In the end I managed to get two approaches working – Oz and Packer – on the Ubuntu 18.04 machine I was using. (You may find these instructions useful for other distributions but I have no idea how portable this information is.)

QEMU/KVM/libvirt

On the Windows-as-host side (until fairly recently) virtualization boiled down to a few classic options, such as Hyper-V and Virtual Box. The addition of Docker-style Windows containers, along with Hyper-V containers has padded things out a bit more but to me it’s still fairly manageable.

In contrast on the Linux front, where this technology has been maturing for much longer, we have far more choice, and ultimately, for a Linux n00b like me [1], this means far more noise to wade through on top of the usual “which distribution are you running” type questions.

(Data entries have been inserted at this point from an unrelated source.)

(** C1 -- Removal of a target statement: at a line that the mode test
    finds outside guarded-block mode and whose trimmed content starts a
    console call, nothing is appended to the output, the count grows by
    exactly one and mode and depth are untouched.  If the trimmed line
    ends with [");"] or [")"] the cursor moves one line on.  Otherwise the
    cursor moves just past a last consumed line [j]: the parenthesis
    balance summed from the start line stays positive up to every line
    before [j], and at [j] it is zero or less or [j] is the last line of
    the input. *)
Theorem target_statement_removal
    (lines : list string) (st : state) (line : string) :
  lines !! i st = Some line ->
  guarded_at line st = false ->
  console_start (Py.strip line) = true ->
  let st' := body lines line st in
  new_lines st' = new_lines st
  /\ removed st' = removed st + 1
  /\ in_dev_block st' = in_dev_block st
  /\ dev_block_depth st' = dev_block_depth st
  /\ (closed_on_line (Py.strip line) = true -> i st' = S (i st))
  /\ (closed_on_line (Py.strip line) = false ->
      exists j : nat,
        i st' = S j
        /\ (i st <= j < length lines)%nat
        /\ (forall k : nat, (i st <= k < j)%nat ->
              0 < paren_total (span lines (i st) k))
        /\ (paren_total (span lines (i st) j) <= 0
            \/ S j = length lines)).
Proof.
  intros Hl Hmode Hstart. unfold guarded_at in Hmode.
  assert (track_dev line st = st) as Htrack.
  { unfold track_dev in *. by destruct (dev_entry line). }
  unfold body. rewrite Htrack. rewrite Htrack in Hmode.
  rewrite Hmode, Hstart. cbn zeta.
  destruct (closed_on_line (Py.strip line)); simpl; split_and!; try done.
  intros _.
  pose proof (lookup_lt_Some _ _ _ Hl) as Hlt.
  pose proof (consume_bounds (drop (S (i st)) lines) (i st) (paren_delta line))
    as Hb.
  destruct (consume_running (drop (S (i st)) lines) (i st) (paren_delta line))
    as [Hrun Hstop].
  rewrite length_drop in Hb, Hstop.
  eexists. split; [reflexivity|]. split; [lia|]. split.
  - intros k Hk. rewrite (span_cons _ _ k _ Hl) by lia. simpl.
    apply Hrun. lia.
  - rewrite (span_cons _ _ (consume _ _ _) _ Hl) by lia. simpl.
    destruct Hstop as [Hstop|Hstop]; [by left | right; lia].
Qed.
(** * MemoryApp: client-side memory store synchronisation and sorting

    A shallow embedding of [frontend/src/MemoryApp.tsx] (the current
    revision of the component, the first one in the source file) and the
    verification of its store-merging, sorting, location-editing and
    keyword-extraction logic.

    Conventions of the embedding:
    - a JavaScript number is a [number]: NaN, the two infinities, or a
      finite value carried as a rational.  The program only ever inspects
      the sign of a difference of two numbers and strict equality; IEEE 754
      rounding preserves both (a difference of two distinct finite doubles
      is never rounded to zero), so the exact difference is used;
    - a JavaScript string is carried as the [string] of the bytes of its
      UTF-8 form, so that every code point of the string can be written,
      the white space above U+00FF included; equality, emptiness,
      concatenation and the search for a substring are the same on the
      UTF-8 form and on the code units of a well-formed string;
    - the React state of the component is the record [AppState]; a handler
      is a computation in the monad [Handler], which threads the state and
      the log of issued requests and may throw. *)

From Stdlib Require Import Ascii QArith Lqa.
From stdpp Require Import base list sorting gmap strings.

Set Warnings "-register-all".
Local Close Scope Q_scope.
Local Open Scope stdpp_scope.

(** ** JavaScript numbers *)

Inductive number : Type :=
| NaN
| NegInfinity
| Finite (q : Q)
| PosInfinity.

(** [a - b] on numbers. *)
Definition num_sub (a b : number) : number :=
  match a, b with
  | NaN, _ | _, NaN => NaN
  | PosInfinity, PosInfinity => NaN
  | NegInfinity, NegInfinity => NaN
  | PosInfinity, _ => PosInfinity
  | NegInfinity, _ => NegInfinity
  | Finite _, PosInfinity => NegInfinity
  | Finite _, NegInfinity => PosInfinity
  | Finite x, Finite y => Finite (x - y)%Q
  end.

(** [a === b] on numbers: NaN differs from everything, itself included. *)
Definition num_strict_eq (a b : number) : bool :=
  match a, b with
  | NegInfinity, NegInfinity => true
  | PosInfinity, PosInfinity => true
  | Finite x, Finite y => Qeq_bool x y
  | _, _ => false
  end.

(** ToBoolean on a number: zero and NaN are falsy. *)
Definition num_truthy (a : number) : bool :=
  match a with
  | NaN => false
  | Finite q => negb (Qeq_bool q 0)
  | _ => true
  end.

(** The sign of a number as a sort comparator result; a NaN result is
    read as [+0] by [Array.prototype.sort]. *)
Definition num_sign (a : number) : comparison :=
  match a with
  | NaN => Eq
  | NegInfinity => Lt
  | Finite q => (q ?= 0)%Q
  | PosInfinity => Gt
  end.
(** * The execution service of flame (grpc/execution/server.go)

  A shallow embedding of the gRPC execution server that the conductor
  drives: [GetGenesisInfo], [GetBlock], [BatchGetBlocks], [ExecuteBlock],
  [GetCommitmentState] and [UpdateCommitmentState], together with the
  properties of the commitment state machine and of the block-execution
  driver.

  The server is a thin layer over collaborators that live elsewhere in the
  node (the block chain store, the transaction pool, the miner).  They are
  kept abstract, as an interface ([Collaborators]) with explicit contracts
  ([ChainStoreLaws], [MinerLaws]); a small executable realisation
  ([Toy]) shows that the contracts can be met and is used to run the
  server on concrete inputs.

  Metrics, log lines and the two mutexes have no effect on the values
  computed and are left out; a Go panic is the outcome [Panic].

  Two small neighbours are embedded beside the server: the fee recipient
  container (grpc/fee_recipient_container.go) and the mock bidirectional
  stream (grpc/optimistic/mock_grpc_stream.go). *)

From Stdlib Require Import ZArith List Lia Bool.
From Stdlib Require Import Strings.Byte.
From stdpp Require Import base decidable option list gmap strings.

Local Open Scope Z_scope.

(** ** Machine integers

  Go's fixed-width conversions, on [Z] with the wrap-around written out. *)

Definition uint32 (x : Z) : Z := x mod 2 ^ 32.
Definition uint64 (x : Z) : Z := x mod 2 ^ 64.
Definition int64 (x : Z) : Z := (x + 2 ^ 63) mod 2 ^ 64 - 2 ^ 63.

(** [math/big]: [Int.Uint64] is the low 64 bits of the magnitude;
  [Int.Int64] is the same word read as an [int64], negated when the
  number is negative. *)
Definition bigInt_Uint64 (x : Z) : Z := Z.abs x mod 2 ^ 64.
Definition bigInt_Int64 (x : Z) : Z :=
  let v := int64 (bigInt_Uint64 x) in
  if x <? 0 then int64 (- v) else v.

(** Two integers that agree in their low 32 bits. *)
Definition cong32 (a b : Z) : Prop := a mod 2 ^ 32 = b mod 2 ^ 32.

#[global] Instance byte_eq_dec : EqDecision byte := Byte.byte_eq_dec.

(** ** [common]: hashes and addresses *)

Module common.

Definition HashLength : nat := 32.

(** A hash is kept as the byte string of its 32-byte array. *)
Definition Hash : Type := list byte.
Definition Address : Type := list byte.

#[global] Instance Hash_eq_dec : EqDecision Hash := _.
#[global] Instance Address_eq_dec : EqDecision Address := _.

(** Modelled from the spec: [common.BytesToHash] is not among the sources;
    the block-hash binary form is 32 bytes, and a byte string of another
    length is cropped from the left or left-padded with zeros to that
    size. *)
Definition BytesToHash (b : list byte) : Hash :=
  let b' := skipn (length b - HashLength)%nat b in
  repeat x00 (HashLength - length b')%nat ++ b'.

(** [Hash.Bytes]. *)
Definition Bytes (h : Hash) : list byte := h.

End common.

(** ** [types]: headers and blocks of the chain *)

Module types.

(** A transaction, kept as its binary envelope. *)
Definition Transaction : Type := list byte.

(** The fields of [types.Header] the server reads.  [Number] is a
    [*big.Int]; [hHash] stands for [Header.Hash()], the digest of the
    header's encoding. *)
Record Header : Type := mkHeader {
  hNumber : Z;
  hParentHash : common.Hash;
  hTime : Z;
  hHash : common.Hash
  }.

Record Block : Type := mkBlock {
  header : Header;
  transactions : list Transaction
  }.

#[global] Instance Header_eq_dec : EqDecision Header.
Proof. solve_decision. Defined.
#[global] Instance Block_eq_dec : EqDecision Block.
Proof. solve_decision. Defined.

Definition Hash (b : Block) : common.Hash := hHash (header b).
Definition ParentHash (b : Block) : common.Hash := hParentHash (header b).
Definition NumberU64 (b : Block) : Z := bigInt_Uint64 (hNumber (header b)).
Definition Time (b : Block) : Z := hTime (header b).

End types.

(** ** Wire messages *)

Module timestamppb.
Record Timestamp : Type := mkTimestamp { Seconds : Z; Nanos : Z }.
#[global] Instance Timestamp_eq_dec : EqDecision Timestamp.
Proof. solve_decision. Defined.
(** The generated getter is nil-safe. *)
Definition GetSeconds (t : option Timestamp) : Z :=
  match t with Some x => Seconds x | None => 0 end.
End timestamppb.

Module sequencerblockv1.

Record Deposit : Type := mkDeposit {
  BridgeAddress : string;
  Asset : string;
  Amount : Z;
  RollupId : list byte;
  DestinationChainAddress : string;
  SourceTransactionId : string;
  SourceActionIndex : Z
  }.

Inductive RollupData : Type :=
  | RollupData_SequencedData (data : list byte)
  | RollupData_Deposit (d : Deposit).

End sequencerblockv1.

Module astriaPb.

Record Block : Type := mkBlock {
  Number : Z;
  Hash : list byte;
  ParentBlockHash : list byte;
  Timestamp : option timestamppb.Timestamp
  }.

#[global] Instance Block_eq_dec : EqDecision Block.
Proof. solve_decision. Defined.

Record CommitmentState : Type := mkCommitmentState {
  Soft : Block;
  Firm : Block;
  BaseCelestiaHeight : Z
  }.

#[global] Instance CommitmentState_eq_dec : EqDecision CommitmentState.
Proof. solve_decision. Defined.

In particular the fact that any documentation on “virtualization” could be referring to containers or hypervisors (or something in-between), when you’re only concerned with hypervisors for running Windows VMs, doesn’t exactly aid comprehension.

Luckily I was pointed towards KVM as a good starting point on the Linux hypervisor front. QEMU is one of those minor distractions as it can provide full emulation, but it also provides the other bit KVM needs to be useful in practice – device emulation. (If you’re feeling nostalgic you can fire up an MS-DOS recovery boot-disk from “All Boot Disks” under QMEU/KVM with minimal effort which gives you a quick sense of achievement.)

What I also found mentioned in the same breath as these two was a virtualization “add-on layer” called libvirt which provides a layer on top of the underlying technology so that you can use more technology agnostic tools. Confusingly you might notice that Packer doesn’t mention libvirt, presumably because it already has providers that work directly with the lower layer.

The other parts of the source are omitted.